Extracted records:
* * * *
(** The value of the field under the cursor, for a message that starts at [base]. *)
Definition field_val (base : ptr) (f : pb_field_t) : kval :=
  mk_kval (v_word (f_val f))
    (if Z.eqb (f_type f) KNV_STRING then ptr_add base (f_ptr f - str_len (f_val f)) else None).

(** The value of [InitNode]: the length of the string, or out of memory. *)
(** Models [KnvNode::InitNode] (src/knv/knv_node.cc:402-449). *)
Definition init_val (n : nid) (_type : Z) (value : option kval) (own_buf : bool) : M (option Z) :=
  match value with
  | Some v =>
      if own_buf && Z.eqb _type KNV_NODE then
        if negb (Z.eqb (kv_len v) 0) then
          pdata ← dyn_alloc (OfVal n) (kv_len v);
          match pdata with
          | None => mret None
          | Some _ =>
              s ← read_str (kv_ptr v) (kv_len v);
              write_str pdata s;;
              modn n (fun x => set_val (kv_set_str (kv_len v) pdata (n_val x)) x);;
              mret (Some (kv_len v))
          end
        else modn n (fun x => set_val (kv_set_str 0 None (n_val x)) x);; mret (Some 0)
      else if Z.eqb _type KNV_NODE
      then modn n (fun x => set_val (kv_set_str (kv_len v) (kv_ptr v) (n_val x)) x);; mret (Some (kv_len v))
      else modn n (fun x => set_val (mk_kval (kv_i64 v) (kv_ptr (n_val x))) x);; mret (Some 0)
  | None => modn n (set_val (mk_kval 0 None));; mret (Some 0)
  end.

(** The key of [InitNode], when the value is a message; gives the number of children. *)
(** Models [KnvNode::InitNode] (src/knv/knv_node.cc:451-479). *)
Definition init_key (n : nid) (str_len : Z) (force_no_key : bool) : M Z :=
  x ← getn n;
  if negb (Z.eqb str_len 0) then
    if negb force_no_key then
      '(b, f) ← first_field (kv_ptr (n_val x)) (kv_len (n_val x));
      if (b : bool) && Z.eqb (f_tag f) 1
      then key_init n (f_type f) (Some (field_val (kv_ptr (n_val x)) f)) false;; mret (-1)
      else key_init n KNV_NODE None false;; mret (if b then -1 else 0)
    else key_init n KNV_NODE None false;; mret (-1)
  else key_init n KNV_NODE None false;; mret 0.

(** Models [KnvNode::InitNode] (src/knv/knv_node.cc:400-491). *)
Definition InitNode (n : nid) (_tag _type : Z) (value : option kval) (own_buf update_eval : bool)
    (field_sz : Z) (force_no_key : bool) : M Z :=
  modn n (fun x => set_parent None (set_type _type (set_tag _tag x)));;
  r ← init_val n _type value own_buf;
  match r with
  | None => mret (-1)
  | Some str_len =>
      ch_nr ← (if update_eval then
                 modn n (fun x => set_eval_sz (if Z.ltb 0 field_sz then field_sz else eval_len _tag _type (n_val x))
                                    (set_eval_val_sz str_len x));;
                 init_key n str_len force_no_key
               else modn n (fun x => set_eval_sz 0 (set_eval_val_sz 0 x));; mret 0);
      modn n (set_no_key (force_no_key || negb (Z.eqb _type KNV_NODE)));;
      InitChildList n ch_nr;;
      mret 0
  end.

(** ** Expansion *)

(** [child_num = 0; DeleteAll(childlist); DeleteAll(metalist)]; the hash table is left as it is. *)
(** Models [KnvNode::InnerExpand] (src/knv/knv_node.cc:879-884). *)
Definition drop_children (n : nid) (childnum : Z) : M unit :=
  modn n (set_child_num childnum);;
  x ← getn n;
  DeleteAll (n_childlist x);;
  DeleteAll (n_metalist x);;
  modn n (fun x => set_metalist [] (set_childlist [] x)).

(** One field of the message becomes a meta or a child.  [ht.put] may fail: its result is not looked at. *)
(** Models [KnvNode::InnerExpand] (src/knv/knv_node.cc:816-875). *)
Definition expand_field (n : nid) (base : ptr) (f : pb_field_t) (field_sz : Z) (force_no_key : bool) : M Z :=
  r ← pool_New;
  if Z.leb (f_tag f) UC_MAX_META_NUM then
    modn n (fun x => if bool_decide (n_metalist x = []) then set_metas ∅ x else x);;
    match r with
    | None => drop_children n 0;; mret (-1)
    | Some m =>
        modn n (fun x => set_metalist (n_metalist x ++ [m]) x);;
        r ← InitNode m (f_tag f) (f_type f) (Some (field_val base f)) false true field_sz true;
        if negb (ok r) then drop_children n 0;; mret (-2)
        else
          modn m (set_parent (Some n));;
          modn n (fun x => set_metas (<[f_tag f := m]> (n_metas x)) x);;
          mret 0
    end
  else
    match r with
    | None => drop_children n 0;; mret (-3)
    | Some c =>
        modn n (fun x => set_childlist (n_childlist x ++ [c]) x);;
        r ← InitNode c (f_tag f) (f_type f) (Some (field_val base f)) false true field_sz force_no_key;
        if negb (ok r) then drop_children n 0;; mret (-4)
        else
          y ← getn c;
          when (Z.ltb 0 (k_len (n_key y))) (modn n (set_child_has_key true));;
          modn c (set_parent (Some n));;
          ht_put fuel n c;;
          modn n (fun x => set_child_num (n_child_num x + 1) x);;
          mret 0
    end.

(** The [do ... while]; every turn consumes input, so the bytes left bound the turns. *)
(** Models [KnvNode::InnerExpand] (src/knv/knv_node.cc:809-876). *)
Fixpoint expand_loop (turns : nat) (n : nid) (base : ptr) (prev_pos : Z) (f : pb_field_t) (force_no_key : bool)
    : M (Z * pb_field_t) :=
  r ← expand_field n base f (f_ptr f - prev_pos) force_no_key;
  if negb (ok r) then mret (r, f)
  else
    '(b, f') ← lift (pb_next f);
    if (b : bool) then
      match turns with
      | O => spin
      | S turns' => expand_loop turns' n base (f_ptr f) f' force_no_key
      end
    else mret (0, f').

(** Models [KnvNode::InnerExpand] (src/knv/knv_node.cc:789-886). *)
Definition InnerExpand (n : nid) (force_no_key : bool) : M Z :=
  x ← getn n;
  if Z.leb 0 (n_child_num x) then mret 0
  else
    InitChildList n 0;;
    modn n (set_child_has_key false);;
    if negb (Z.eqb (n_type x) KNV_NODE) then mret 0
    else
      k ← match n_parent x with
          | Some p => y ← getn p; mret (k_len (n_key y))
          | None => mret 0
          end;
      if Z.eqb (n_tag x) 1 && negb (Z.eqb k 0) then mret 0
      else
        '(b, f) ← first_field (kv_ptr (n_val x)) (kv_len (n_val x));
        if negb (b : bool) then mret 0
        else
          '(r, f') ← expand_loop (Z.to_nat (f_left f)) n (kv_ptr (n_val x)) 0 f force_no_key;
          if negb (ok r) then mret r
          else
            modn n (set_dirty false);;
            when (Z.eqb (f_eom f') 0) (drop_children n 0);;
            mret 0.

(** Models [KnvNode::Expand] (src/knv/knv_node.cc:888-897). *)
Definition Expand (n : nid) : M Z :=
  x ← getn n;
  if Z.eqb (n_tag x) 0 then mret (-1) else InnerExpand n false.

End node.

(** ** Sizes and serialization *)

(** Models [KnvNode::IsBufferValid] (src/knv/knv_node.h:289-289). *)
Definition IsBufferValid (x : node) : bool :=
  Z.ltb 0 (kv_len (n_val x)) && negb (bool_decide (kv_ptr (n_val x) = None)).

(** Not a tree: a leaf, or not expanded. *)
(** Models [KnvNode::EvaluateSize] (src/knv/knv_node.cc:906-906). *)
Definition leafish (x : node) : bool :=
  negb (Z.eqb (n_type x) KNV_NODE) || Z.ltb (n_child_num x) 0
  || (Z.eqb (n_child_num x) 0 && bool_decide (n_metalist x = [])).

(** [val] holds the whole node: a leaf, not expanded, or folded and not changed since. *)
(** Models [KnvNode::EvaluateSize] (src/knv/knv_node.cc:906-907). *)
Definition by_value (x : node) : bool := leafish x || (IsBufferValid x && negb (n_dirty x)).

(** The key is written apart from the metas. *)
(** Models [KnvNode::EvaluateSize] (src/knv/knv_node.cc:917-917). *)
Definition has_key (x : node) : bool :=
  negb (n_no_key x) && Z.ltb 0 (k_len (n_key x)) && negb (bool_decide (k_val (n_key x) = None)).

(** The metas that are written: the first one is left out when it is the key. *)
(** Models [KnvNode::EvaluateSize] (src/knv/knv_node.cc:924-931). *)
Definition written_metas (keyed : bool) (l : list nid) : M (list nid) :=
  match l with
  | [] => mret []
  | f :: l' => y ← getn f; mret (if keyed && Z.eqb (n_tag y) 1 then l' else l)
  end.

Fixpoint sum_list (f : nid -> M Z) (l : list nid) (acc : Z) : M Z :=
  match l with
  | [] => mret acc
  | n :: l' => z ← f n; sum_list f l' (acc + z)
  end.

(** Models [KnvNode::EvaluateSize] (src/knv/knv_node.cc:900-945). *)
Fixpoint EvaluateSize (fuel : nat) (n : nid) : M Z :=
  x ← getn n;
  if Z.leb 0 (n_eval_sz x) then mret (n_eval_sz x)
  else if by_value x then
    let sz := eval_len (n_tag x) (n_type x) (n_val x) in
    modn n (fun x => set_eval_sz sz (set_eval_val_sz (if Z.eqb (n_type x) KNV_NODE then kv_len (n_val x) else 0) x));;
    mret sz
  else
    match fuel with
    | O => spin
    | S fuel' =>
        v ← (if has_key x then v ← key_GetValue (n_key x); mret (eval_len 1 (k_type (n_key x)) v) else mret 0);
        metas ← written_metas (has_key x) (n_metalist x);
        v ← sum_list (EvaluateSize fuel') metas v;
        v ← sum_list (EvaluateSize fuel') (n_childlist x) v;
        let sz := eval_len (n_tag x) (n_type x) (kv_str v None) in
        modn n (fun x => set_eval_sz sz (set_eval_val_sz v x));;
        mret sz
    end.

(** [knv_add_field_val(b, tag, type, &v)] *)
Definition add_field_val (b : pb_buff_t) (tag type : Z) (v : kval) : M (Z * pb_buff_t) := fun h =>
  let s := if Z.eqb type KNV_STRING then default [] (str_at h (kv_ptr v) (kv_len v)) else [] in
  match pb_add_field_val b tag type (mk_val (kv_word v) s) with
  | Some r => Ret r h
  | None => Crash
  end.

(** The nodes of a list one after the other, from [cur_len] on in a buffer of [sz] bytes. *)
(** Models [KnvNode::Serialize] (src/knv/knv_node.cc:1087-1110). *)
Fixpoint ser_list (ser : nid -> bytes -> Z -> M (Z * Z * bytes)) (l : list nid) (buf : bytes) (sz cur_len : Z)
    : M (Z * Z * bytes) :=
  match l with
  | [] => mret (0, cur_len, buf)
  | n :: l' =>
      '(r, used, tl) ← ser n (drop (Z.to_nat cur_len) buf) (sz - cur_len);
      let buf' := take (Z.to_nat cur_len) buf ++ tl in
      if negb (ok r) then mret (r, cur_len, buf') else ser_list ser l' buf' sz (cur_len + used)
  end.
* * * *
The first line of the records and every line down to the line with "(** Models [KnvNode::InitNode] (src/knv/knv_node.cc:402-449)." must be quoted exactly; leave out all else.

## Response to this task
(** The value of the field under the cursor, for a message that starts at [base]. *)
Definition field_val (base : ptr) (f : pb_field_t) : kval :=
  mk_kval (v_word (f_val f))
    (if Z.eqb (f_type f) KNV_STRING then ptr_add base (f_ptr f - str_len (f_val f)) else None).

(** The value of [InitNode]: the length of the string, or out of memory. *)
(** Models [KnvNode::InitNode] (src/knv/knv_node.cc:402-449). *)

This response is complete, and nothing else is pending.